(Stored data)

◇ ◇ ◇ ◇

(** * Delta ES030-5 controller sketch: command interpreter, scaling, modes

    Shallow embedding of [src/deltacode.ino] and the properties of its
    command interpreter, unit scaling, mode loop and waveform update.

    Target conventions.  The sketch is written for the classic Arduino
    (AVR) boards: [int] is a 16-bit and [long] a 32-bit two's complement
    integer, [unsigned int] is 16 bits.  All integers are modelled as [Z]
    with the conversions written out ([to_int], [to_long], [to_uint]).

    Floating point.  On the command path every [float] holds an integer
    of magnitude below 2^24 (the result of [map] on an [int]); such a
    value is exact in binary32, so these floats are carried as [Z].  The
    trigonometric part of the waveform functions is not computed here: it
    is supplied by a [FloatUnit], see below. *)

From Stdlib Require Import ZArith String Ascii List Bool Lia.
Import ListNotations.

Local Open Scope string_scope.
Local Open Scope Z_scope.

(** ** Machine integers *)

Definition wrap (bits z : Z) : Z :=
  (z + 2 ^ (bits - 1)) mod 2 ^ bits - 2 ^ (bits - 1).

(** Conversion to [int] (16 bits, signed). *)
Definition to_int (z : Z) : Z := wrap 16 z.
(** Conversion to [long] (32 bits, signed). *)
Definition to_long (z : Z) : Z := wrap 32 z.
(** Conversion to [unsigned int] (16 bits). *)
Definition to_uint (z : Z) : Z := z mod 2 ^ 16.

Definition INT_MIN : Z := -32768.
Definition INT_MAX : Z := 32767.

Definition is_int (z : Z) : Prop := INT_MIN <= z <= INT_MAX.

(** Closes a goal that needs only the range of [int]. *)
Ltac int_range := unfold is_int, INT_MIN, INT_MAX in *; lia.

(** ** The Arduino [String] operations used by the sketch (WString.cpp)

    A [string] stands for the character buffer of an Arduino [String];
    serial lines are text and contain no NUL character. *)

Module WString.

Definition length (s : string) : Z := Z.of_nat (String.length s).

(** [indexOf(ch)]: index of the first occurrence, or -1. *)
Fixpoint indexOf_from (ch : ascii) (s : string) (i : Z) : Z :=
  match s with
  | EmptyString => -1
  | String a s' => if Ascii.eqb a ch then i else indexOf_from ch s' (i + 1)
  end.

Definition indexOf (ch : ascii) (s : string) : Z := indexOf_from ch s 0.

(** [substring(left, right)], both parameters [unsigned int] (a caller
    passing an [int] converts it with [to_uint]): the bounds are swapped
    when [left > right], the result is empty when [left >= len], and
    [right] is cut down to [len]. *)
Definition substring (s : string) (left right : Z) : string :=
  let lo := if right <? left then right else left in
  let hi := if right <? left then left else right in
  if length s <=? lo then EmptyString
  else
    let hi := if length s <? hi then length s else hi in
    String.substring (Z.to_nat lo) (Z.to_nat (hi - lo)) s.

(** [substring(beginIndex)] is [substring(beginIndex, len)]. *)
Definition substring_from (s : string) (beginIndex : Z) : string :=
  substring s beginIndex (length s).

(** [isspace] and [isdigit] of the C library. *)
Definition isspace (c : ascii) : bool :=
  let n := Z.of_nat (nat_of_ascii c) in
  (n =? 32) || ((9 <=? n) && (n <=? 13)).

Definition isdigit (c : ascii) : bool :=
  let n := Z.of_nat (nat_of_ascii c) in
  (48 <=? n) && (n <=? 57).

Definition digit_value (c : ascii) : Z := Z.of_nat (nat_of_ascii c) - 48.

Fixpoint skip_spaces (s : string) : string :=
  match s with
  | String c s' => if isspace c then skip_spaces s' else s
  | EmptyString => s
  end.

(** The run of leading decimal digits, accumulated most significant
    digit first. *)
Fixpoint digits (acc : Z) (s : string) : Z :=
  match s with
  | String c s' =>
      if isdigit c then digits (acc * 10 + digit_value c) s' else acc
  | EmptyString => acc
  end.

(** [atol]: leading white space, an optional sign, then digits; anything
    else ends the number, and a text with no digits gives 0.  The
    accumulation is done in a [long] and wraps. *)
Definition atol (s : string) : Z :=
  match skip_spaces s with
  | String "-"%char s' => to_long (- digits 0 s')
  | String "+"%char s' => to_long (digits 0 s')
  | s' => to_long (digits 0 s')
  end.

(** [String::toInt()] returns [atol(buffer)] as a [long]. *)
Definition toInt (s : string) : Z := atol s.

End WString.

(** ** [map] of the Arduino core (WMath.cpp)

    [long map(long x, long in_min, long in_max, long out_min, long out_max)]
    returns [(x - in_min) * (out_max - out_min) / (in_max - in_min) + out_min],
    computed in [long] with C's division, which truncates toward zero. *)

Definition map (x in_min in_max out_min out_max : Z) : Z :=
  to_long
    (Z.quot (to_long (to_long (x - in_min) * to_long (out_max - out_min)))
            (to_long (in_max - in_min))
     + out_min).

(** ** Configuration constants *)

Definition CONFIRMATION : bool := true.
Definition CONFIRMATION_MESSAGE : string := "OK".
Definition USE_CORRECTION_FACTOR : bool := false.
Definition BAUDRATE : Z := 9600.

Definition V_MON_PIN : Z := 2.
Definition I_MON_PIN : Z := 3.
Definition REF_PIN : Z := 4.
Definition RSD_PIN : Z := 2.
Definition CC_MODE_PIN : Z := 3.

Definition HIGH : Z := 1.
Definition LOW : Z := 0.

Definition VOLTAGE_MIN : Z := 0.
Definition VOLTAGE_MAX : Z := 30000.
Definition CURRENT_MIN : Z := 0.
Definition CURRENT_MAX : Z := 5000.
Definition DAC_MAX : Z := Z.quot 19540 5000.

Definition FREQ_MIN : Z := 0.
Definition FREQ_MAX : Z := 50.
Definition AMP_MIN : Z := 0.
Definition AMP_MAX : Z := 30000.
Definition OFFSET_MIN : Z := 0.
Definition OFFSET_MAX : Z := 30000.
Definition WAVEFORM_MIN : Z := 0.
Definition WAVEFORM_MAX : Z := 3.

(** ** Unit scaling

    The four functions take an [int], call [map] and return the [long]
    result as a [float]; the float is exact (see the header). *)

Definition map_input_voltage (input : Z) : Z :=
  map input VOLTAGE_MIN VOLTAGE_MAX 0 4095.

Definition map_input_current (input : Z) : Z :=
  map input CURRENT_MIN CURRENT_MAX 0 4095.

Definition map_output_voltage (output : Z) : Z :=
  map output 0 4095 VOLTAGE_MIN VOLTAGE_MAX.

Definition map_output_current (output : Z) : Z :=
  map output 0 4095 CURRENT_MIN CURRENT_MAX.

(** Conversion of such a float back to [int] in an assignment. *)
Definition int_of_float (f : Z) : Z := to_int f.

(** ** Run-time variables

    The globals of the sketch form the store.  A [state] gives the value
    of every global. *)

Inductive global : Set :=
| MODE | REFERENCE_VOLTAGE | CORRECTION_FACTOR
| MEASURED_VOLTAGE | LAST_VOLTAGE | VOLTAGE
| MEASURED_CURRENT | LAST_CURRENT | CURRENT
| LAST_WAVEFORM | WAVEFORM
| LAST_FREQ | FREQ
| LAST_AMP | AMP
| LAST_OFFSET | OFFSET.

Scheme Equality for global.

Definition state : Type := global -> Z.

(** The initialisers of the declarations. *)
Definition initial_state : state :=
  fun x =>
    match x with
    | FREQ => 10
    | AMP => 1000
    | _ => 0
    end.

Definition assign (x : global) (v : Z) (st : state) : state :=
  fun y => if global_beq y x then v else st y.

(** ** Hardware and serial port

    What one pass of [loop] reads from the outside world. *)

Record env : Type := {
  (** the pending serial line, as [readStringUntil] returns it; [None]
      when [Serial.available()] is 0 *)
  Serial_input : option string;
  analogRead : Z -> Z;
  digitalRead : Z -> Z;
  millis : Z
}.

(** What the sketch does to the outside world, in program order.  The two
    [setVoltage] events carry the [int output] the sketch passes; the
    library takes it as a [uint16_t], that is, as [to_uint output]. *)
Inductive event : Type :=
| Serial_println (s : string)        (** [Serial.println] of a text *)
| Serial_println_int (n : Z)         (** [Serial.println] of an [int] *)
| Serial_println_float (f : Z)       (** [Serial.println] of a [float]
                                         holding the integer [f] *)
| digitalWrite (pin value : Z)
| voltage_dac_setVoltage (output : Z)
| current_dac_setVoltage (output : Z).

◇ ◇ ◇ ◇

Your goal:
Look through the records and gather every line containing "Local".

Exercise response:
Local Open Scope string_scope.
Local Open Scope Z_scope.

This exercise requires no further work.